Numerous U.S. Publications (e.g. U.S. Pat. Nos. 6,475,494; 6,451,806; 6,375,957; 6,277,384; 6,228,863; 4,785,000; 4,769,372; 4,661,492; 4,457,933; and 3,966,940) describe the addition of an opioid antagonist such as naloxone or naltrexone to formulations of opioid agonists for purposes of lowering their abuse potential. Typically this approach relies on the use of a form and/or amount of antagonist that is able to neutralize the opioid agonist when the contents of crushed tablets are administered parenterally, but not when unbroken tablets are administered orally as medically indicated. An oral formulation of the opioid pentazocine marketed under the name TALWIN® Nx contains naloxone to impede abusive intravenous administration. Abusive intravenous administration of TALWIN Nx, however, may cause harmful withdrawal syndromes in narcotic dependent individuals. Although Talwin Nx has a lower potential for abusive parenteral administration than previously marketed oral pentazocine formulations containing no antagonist, it still is subject to abusive oral administration. U.S. Pat. Nos. 5,149,538 and 5,236,714 discuss the use of antagonists to impede abuse of opiod formulations that are medically indicated for transdermal administration. U.S. Pat. Nos. 4,457,933 and 6,475,494 disclose that the presence of an appropriate amount of an opioid antagonist in an agonist formulation medically indicated for oral administration may also reduce abusive oral administration of that formulation. This reduction has been attributed (U.S. Pat. No. 6,475,494) to an aversive effect of the antagonist in physically dependent individuals. WO 02094254 describes addition of an appropriate amount of capsaicin to an oral formulation to deter abusers from crushing prescription pharmaceutical tablets for abusive snorting, injection or ingestion.

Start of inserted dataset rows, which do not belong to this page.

Lemma web_run es : forall s s', 0 < maxnconn -> inv s -> run s es = Some s' ->
  inv s' /\ size s' = size s /\ work s' <= work s - Z.of_nat (length es) + 3 * cnt is_spurious es /\
  (deadlocked s -> deadlocked s').
Proof.
  induction es as [|e es IH]; intros s s' Hmax I Hr; cbn in Hr.
  { injection Hr as <-. rewrite cnt_nil. cbn. split; [done|]. split; [done|]. split; [lia|done]. }
  destruct (exec s e) as [s1|] eqn:Hx; [|done]. cbn in Hr.
  pose proof (work_web _ _ _ I Hmax Hx). pose proof (exec_size _ _ _ Hx) as Hsz.
  destruct (IH s1 s' Hmax (web_inv_exec _ _ _ Hmax I Hx) Hr) as (I' & Hl & Hw & Hd).
  rewrite cnt_cons. cbn [length]. split; [done|]. split; [congruence|]. split; [lia|].
  intros D. apply Hd. by apply (deadlocked_exec s e).
Qed.
End Program.

(** C14: any number of files over at most [maxnconn] > 0 threads, in every
    interleaving, spurious wake-ups included: main always finds a file to start and
    its counters stay exact; apart from three for each spurious wake-up the number of
    steps is bounded in advance; and while no step is possible main has joined every
    thread and left, or main waits in pthread_join, with the mutex, for a thread that
    has set F_DONE and waits for the mutex.  From the latter no execution leads away;
    with one connection at a time it is never reached. *)
Theorem web_threads maxnconn nfiles es s :
  0 < maxnconn -> run maxnconn (main nfiles) es = Some s ->
  mp s <> MQuit /\
  0 <= nconn s <= maxnconn /\ nconn s = sumz created (file s) /\ nlefttoread s = sumz unread (file s) /\
  Z.of_nat (length es) <= Z.of_nat nfiles * (2 * Z.of_nat nfiles + 19) + 7 + 3 * cnt is_spurious es /\
  ((exists e, e <> ESpurious /\ is_Some (exec maxnconn s e)) \/
   (mp s = MExit /\ Forall (fun t => t = TJoined) (file s)) \/ deadlocked s) /\
  (maxnconn = 1 -> ~ deadlocked s) /\
  (deadlocked s -> forall es' s', run maxnconn s es' = Some s' -> deadlocked s').
Proof.
  intros Hmax Hr.
  destruct (web_run maxnconn es _ s Hmax (web_inv_main maxnconn nfiles ltac:(lia)) Hr) as (I & Hsz & Hw & _).
  pose proof (work_web_nonneg s). pose proof (web_sums (file s)). pose proof (placed _ _ I) as Hp.
  destruct (conn_count _ _ I) as [Hc Hc']. pose proof (toread_count _ _ I) as Hl. unfold m_fits in Hp.
  split; [intros E; by rewrite E in Hp|]. split; [lia|]. split; [done|]. split; [done|]. split.
  { unfold work at 2, size, r0 in Hw. cbn in Hw. rewrite sumz_replicate, length_replicate in Hw. cbn in Hw. lia. }
  split; [|split; [by apply deadlocked_not_alone|]].
  2: { intros D es' s' Hr'. by apply (web_run maxnconn es' s s' Hmax I Hr'). }
  destruct (main_step maxnconn s) eqn:Em.
  { left. exists EMain. cbn. by rewrite Em. }
  destruct (decide (Exists (fun i => is_Some (do_get_read s i)) (seq 0 (size s)))) as [E|E].
  { left. apply Exists_exists in E as (i & _ & Hi). by exists (EThread i). }
  right. destruct (web_stuck maxnconn s I) as [Hx|Hx]; [|done| |by right].
  - intros i. destruct (do_get_read s i) eqn:Ei; [|done]. destruct E.
    apply Exists_exists. exists i. split; [|by rewrite Ei]. apply elem_of_seq.
    unfold do_get_read in Ei. destruct (file s !! i) eqn:Ht; [|done]. apply lookup_lt_Some in Ht. unfold size. lia.
  - left. split; [done|]. rewrite Hx in Hp. apply Forall_lookup_2. intros i t Hi.
    pose proof (sumz_lookup unread _ _ _ ltac:(intros x; pose proof (web_weights x); lia) Hi) as Hu.
    destruct t; cbn in Hu; try done; lia.
Qed.

(** Two files, two connections: both threads set F_DONE, the first counts itself and
    returns; main joins it and then waits for the second for ever. *)
Definition deadlock_schedule : list event :=
  [EMain; EMain; EMain; EMain; EThread 0; EThread 0; EThread 0; EThread 0; EThread 0;
   EThread 1; EMain; EMain; EMain; EMain; EMain].

Lemma web_threads_witness :
  exists s, run 2 (main 2) deadlock_schedule = Some s /\ deadlocked s /\
    (forall es' s', run 2 s es' = Some s' -> deadlocked s').
Proof.
  assert (H : exists s, run 2 (main 2) deadlock_schedule = Some s /\ deadlocked s).
  { eexists. split; [vm_compute; reflexivity|]. exists 1%nat. split; reflexivity. }
  destruct H as (s & Hr & D). exists s. split; [exact Hr|]. split; [exact D|].
  apply (web_threads 2 2 deadlock_schedule s); [lia|exact Hr|exact D].
Defined.

End WebThreads.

Other side effects of opioid analgesics include gastrointestinal dysfunction caused by the opioids binding to the μ receptors present in the gastrointestinal tract. The side-effects in the stomach include a reduction in the secretion of hydrochloric acid, decreased gastric motility, thus prolonging gastric emptying time, which can result in esophageal reflux. Passage of the gastric contents through the duodenum may be delayed by as much as 12 hours, and the absorption of orally administered drugs is retarded. In the small intestines the opioid analgesics diminish biliary, pancreatic and intestinal secretions and delay digestion of food in the small intestine. Resting tone is increased and periodic spasms are observed. The amplitude of the nonpropulsive type of rhythmic, segmental contractions is enhanced, but propulsive contractions are markedly decreased. Water is absorbed more completely because of the delayed passage of bowel contents, and intestinal secretion is decreased increasing the viscosity of the bowel contents. Propulsive peristaltic waves in the colon are diminished or abolished after administration of opioids, and tone is increased to the point of spasm. The resulting delay in the passage of bowel contents causes considerable desiccation of the feces, which, in turn retards their advance through the colon. The amplitude of the non-propulsive type of rhythmic contractions of the colon usually is enhanced. The tone of the anal sphincter is greatly augmented, and reflex relaxation in response to rectal distension is reduced. These actions, combined with inattention to the normal sensory stimuli for defecation reflex due to the central actions of the drug, contribute to opioid-induced constipation.
Although addition of opioid antagonists and other aversive agents to pharmaceutical tablets or capsules may well prevent abuse, they may also do harm. Thus, there is a need for the developments of a new class of opioid analgesics that are abuse resistant and have lower propensity to agonize the μ receptors in the gastrointestinal tract than the opioid analgesics present in the prior art.